The crunch of the leaves reminded Rob of the brittle sound of breaking glass. The last sound he’d heard as he left the house, slamming the back door behind him, he wasn’t sure if it was part of the door itself that shattered or the glass his sister had thrown at him as he stormed out.
Fall seemed a dead time to him; he’d never liked the way the wind swirled up around his ankles, blowing dust and dead leaves into miniature twisters that came and went like ghosts. He didn’t like the chill nip in the air, either, or the way it grew dark late in the afternoon, the night threatening the day’s end, rather than easing it slowly down into sleep.

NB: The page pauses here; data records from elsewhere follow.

Lemma sync_from_remote_targets_witness :
  let st := Demo.start {[ "bucket/a/x.json" := File "X" 5 ]} ∅ in
  ∃ fetched,
    transfers (sync "s3://bucket" "/home/u/out" false st).2 = transfers st ++ fetched
    ∧ ∀ s t, (s, t) ∈ fetched →
        ∃ f, f ∈ s3_find (remote st) "s3://bucket" ∧ s = Paths.s3_key f
             ∧ t = Paths.os_path (cwd st) (dest_file_of "/home/u/out" f).
Proof.
  intros st. apply (sync_from_remote_targets "s3://bucket" "/home/u/out" st).
  - split; reflexivity.
  - reflexivity.
  - discriminate.
Defined.

(** Each refusal on the small file system. *)
Example sync_rejects_examples :
  let st := Demo.start {[ "bucket/a/x.json" := File "X" 5 ]} ∅ in
  sync "/home/u/in" "/home/u/out" false st
  = (Raise (ValueError "One of source or dest should start with s3://"), st)
  ∧ sync "s3://bucket" "/tmp/out" false st
    = (Raise (ValueError "path is not in the subpath of HOME_DIR"), st)
  ∧ sync "../v/in" "s3://bucket" false st
    = (Raise (ValueError "path is not in the subpath of HOME_DIR"), st).
Proof. vm_compute. by repeat split. Qed.

(** ** [sync]: what a run leaves alone *)

Section sync_more_facts.
Context `{Env}.

#[local] Instance same_remote_preorder : PreOrder same_remote.
Proof.
  split; [by intros st|]. intros a b c Hab Hbc. unfold same_remote in *. congruence.
Qed.

#[local] Instance same_local_preorder : PreOrder same_local.
Proof.
  split; [by intros st|]. intros a b c Hab Hbc. unfold same_local in *. congruence.
Qed.

Lemma remote_get_same_remote rpath lpath : keeps same_remote (remote_get rpath lpath).
Proof. intros st. rewrite remote_get_run. by case_match. Qed.

Lemma remote_put_same_local lpath rpath : keeps same_local (remote_put lpath rpath).
Proof. intros st. rewrite remote_put_run. case_match; [|done]. cbv zeta. by case_match. Qed.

A raven called from somewhere above him. He glanced up, spotting it. One of his Corvus friends, he liked the ravens. Smart, loyal birds that could speak, sharp-eyed and quick. Smiling, he called to it, enjoying the raven’s harsh answer. Unlike his sister’s unwelcome nagging.

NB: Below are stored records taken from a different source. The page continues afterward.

(** * JillBag: host/player session layer over peer-to-peer data connections

    A shallow embedding of [jillBag.js] (the helper [randomString] and the
    classes [JillBagHost] and [JillBagPlayer]) and the properties of its
    connection registry, its single connection slot and its address naming
    scheme.

    The JavaScript code is event driven: every piece of work is a listener
    run by the transport client (PeerJS) or a method called by the game.
    The embedding keeps that shape.
    - A session is a record of its fields.  The connection objects it holds
      references to live in a store indexed by handle, so that the registry,
      the slot and the transport client talk about the same object.
    - A listener registered with [on] is stored in the connection object as
      the variables its closure captured; a notification runs the listeners
      found there, in the order they were registered.
    - The overridable methods [handle*] are a record of computations; the
      bodies the classes give them write to the console.
    - Statements that can throw are written in a state-and-exception monad;
      [try_catch] is [try { ... } catch {}].
    - The registry [_others] is a [Map]: an association list in insertion
      order with the operations of [Map.prototype].

    Layout: the embedding ([JS], [Transport], [Naming], [JillBagHost],
    [JillBagPlayer]), the vocabulary of the properties, concrete worlds, and
    then the facts, host first. *)

From Stdlib Require Import String Ascii List ZArith QArith Qround Lia Bool.
From stdpp Require Import base decidable option list strings gmap.


(* ===================================================================== *)
(** ** Completions: JavaScript statements either return or throw         *)
(* ===================================================================== *)

Module JS.

Inductive Exn : Type :=
| TypeError (msg : string)
| Raised (msg : string).

Inductive Completion (A : Type) : Type :=
| Normal (a : A)
| Throw (e : Exn).
Arguments Normal {A} a.
Arguments Throw {A} e.

(** A computation over a state [S].  The state reached is kept also when
    the computation throws, as in JavaScript. *)
Definition M (S A : Type) : Type := S -> Completion A * S.

Definition ret {S A} (a : A) : M S A := fun s => (Normal a, s).

Definition bind {S A B} (m : M S A) (k : A -> M S B) : M S B :=
  fun s =>
    match m s with
    | (Normal a, s') => k a s'
    | (Throw e, s') => (Throw e, s')
    end.

Definition throw {S A} (e : Exn) : M S A := fun s => (Throw e, s).

(** [try { m } catch {}] *)
Definition try_catch {S} (m : M S unit) : M S unit :=
  fun s => (Normal tt, snd (m s)).

Definition gets {S A} (f : S -> A) : M S A := fun s => (Normal (f s), s).
Definition modify {S} (f : S -> S) : M S unit := fun s => (Normal tt, f s).

(** Run [f] on every element, left to right; a throw ends the loop. *)
Fixpoint for_each {S A} (f : A -> M S unit) (l : list A) : M S unit :=
  match l with
  | [] => ret tt
  | x :: l' => bind (f x) (fun _ => for_each f l')
  end.

Definition result {S A} (m : M S A) (s : S) : Completion A := fst (m s).
Definition exec {S A} (m : M S A) (s : S) : S := snd (m s).

Definition returns {S A} (m : M S A) (s : S) : Prop :=
  exists a, result m s = Normal a.

(** *** [Map]: an insertion-ordered association list.

    [Map.prototype.set] overwrites the value of a key that is present and
    leaves its position, and appends a pair for a new key; [delete] removes
    what is stored under the key; iteration follows the list. *)

Section Map.
Context {K V : Type} `{EqDecision K}.

Definition Map : Type := list (K * V).

Fixpoint map_get (k : K) (m : Map) : option V :=
  match m with
  | [] => None
  | (k', v) :: m' => if decide (k' = k) then Some v else map_get k m'
  end.

Definition map_has (k : K) (m : Map) : bool :=
  match map_get k m with Some _ => true | None => false end.

Fixpoint map_set (k : K) (v : V) (m : Map) : Map :=
  match m with
  | [] => [(k, v)]
  | (k', v') :: m' =>
      if decide (k' = k) then (k', v) :: m' else (k', v') :: map_set k v m'
  end.

Fixpoint map_delete (k : K) (m : Map) : Map :=
  match m with
  | [] => []
  | (k', v') :: m' =>
      if decide (k' = k) then map_delete k m' else (k', v') :: map_delete k m'
  end.

Definition map_clear (m : Map) : Map := [].

Definition map_keys (m : Map) : list K := map fst m.

(** Number of pairs stored under [k]. *)
Fixpoint map_count (k : K) (m : Map) : nat :=
  match m with
  | [] => 0
  | (k', _) :: m' => (if decide (k' = k) then 1 else 0) + map_count k m'
  end.

End Map.
Arguments Map : clear implicits.

End JS.

Global Instance M_ret {S} : MRet (JS.M S) := fun A a => JS.ret a.
Global Instance M_bind {S} : MBind (JS.M S) := fun A B k m => JS.bind m k.

(* ===================================================================== *)
(** ** The transport client as the sessions see it                       *)
(* ===================================================================== *)

(** PeerJS is an external collaborator.  What the sessions use of it is a
    [Peer] (signaling client) and [DataConnection] objects with the
    operations [on], [send], [close] and the readable properties [open]
    and [metadata].  A connection object records what was asked of it, and
    carries how it answers: whether its [send] raises on a payload, and
    what its [close] does, since the classes themselves expect [close] to
    be able to raise and the transport may raise the close notification
    inside [close] or later.  A handle outside the store stands for no
    object; the operations do nothing on it. *)

Module Transport.
Import JS.

Abbreviation handle := nat.

(** Values handed to [send]; the sessions never inspect them. *)
Inductive Payload : Type :=
| PUndefined
| PNull
| PString (s : string)
| PBigInt (n : Z)
| PObject (fields : list (string * string)).

Definition Err : Type := string.

(** What [conn.close()] does before it returns. *)
Inductive CloseMode : Type :=
| CloseDeferred   (* returns; the close notification comes later, if at all *)
| CloseEmits      (* an open connection is marked closed and its close
                     listeners run before [close] returns *)
| CloseThrows.    (* raises *)

Record Behaviour : Type := mkBehaviour {
  close_mode : CloseMode;
  send_raises : Payload -> bool
}.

Why couldn’t she understand? No matter how hard he tried to explain, she just wouldn’t listen to him. How could he help her ease their mother’s pain? It was the only thing keeping her alive, keeping her with them. No amount of playing cards, reading, or penciling answers to crosswords she never cared about before she was sick was going to stop her from dying, her spine crumbling from cancer like the leaves he stomped underfoot, marching in a parade to nowhere.

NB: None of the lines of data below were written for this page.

(** ** The whole Python cell: naming and creating the job, then polling

    [[
    job_name = "autopilot-parquet-" + strftime("%m-%d-%H-%M", gmtime())
    print("AutoML job:", job_name)

    create_auto_ml_job_params = {
        "AutoMLJobConfig": {"CompletionCriteria": {"MaxCandidates": 50}},
        "AutoMLJobName": job_name,
        "InputDataConfig": [
            {
                "ContentType": "x-application/vnd.amazon+parquet",
                "CompressionType": "None",
                "DataSource": {
                    "S3DataSource": {
                        "S3DataType": "S3Prefix",
                        "S3Uri": f"s3://{bucket}/{prefix}/abalone.parquet",
                    }
                },
                "TargetAttributeName": "Rings",
            }
        ],
        "OutputDataConfig": {"S3OutputPath": f"s3://{bucket}/{prefix}/output"},
        "RoleArn": role,
    }

    client = boto3.client("sagemaker", region_name=region)
    client.create_auto_ml_job( **create_auto_ml_job_params)
    ]]
    followed by the polling of [AutoML.watch]. *)
Module AutoMLCell.

Record completion_criteria : Type := CompletionCriteria { MaxCandidates : Z }.

Record auto_ml_job_config : Type :=
  AutoMLJobConfigOf { CompletionCriteriaOf : completion_criteria }.

Record s3_data_source : Type := S3DataSource { S3DataType : string; S3Uri : string }.

Record data_source : Type := DataSource { S3DataSourceOf : s3_data_source }.

Record channel : Type := Channel {
  ContentType : string;
  CompressionType : string;
  DataSourceOf : data_source;
  TargetAttributeName : string
}.

Record output_data_config : Type := OutputDataConfig { S3OutputPath : string }.

Record request : Type := Request {
  AutoMLJobConfig : auto_ml_job_config;
  AutoMLJobName : string;
  InputDataConfig : list channel;
  OutputDataConfigOf : output_data_config;
  RoleArn : string
}.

Where could he go? Nowhere. Every place he thought of was full of adults who tried too hard and friends who didn’t try enough. Except for school, he hadn’t been out of the house for weeks, trying to pretend everything was normal as he turned the wash pink and scratched the tile keeping up with the chores his mom could no longer do. That was the reason for the glass Anne chucked at him. So he’d promised to do the dishes? It couldn’t wait till after another takeout dinner Dad brought home, tasting of the foil pans it came in?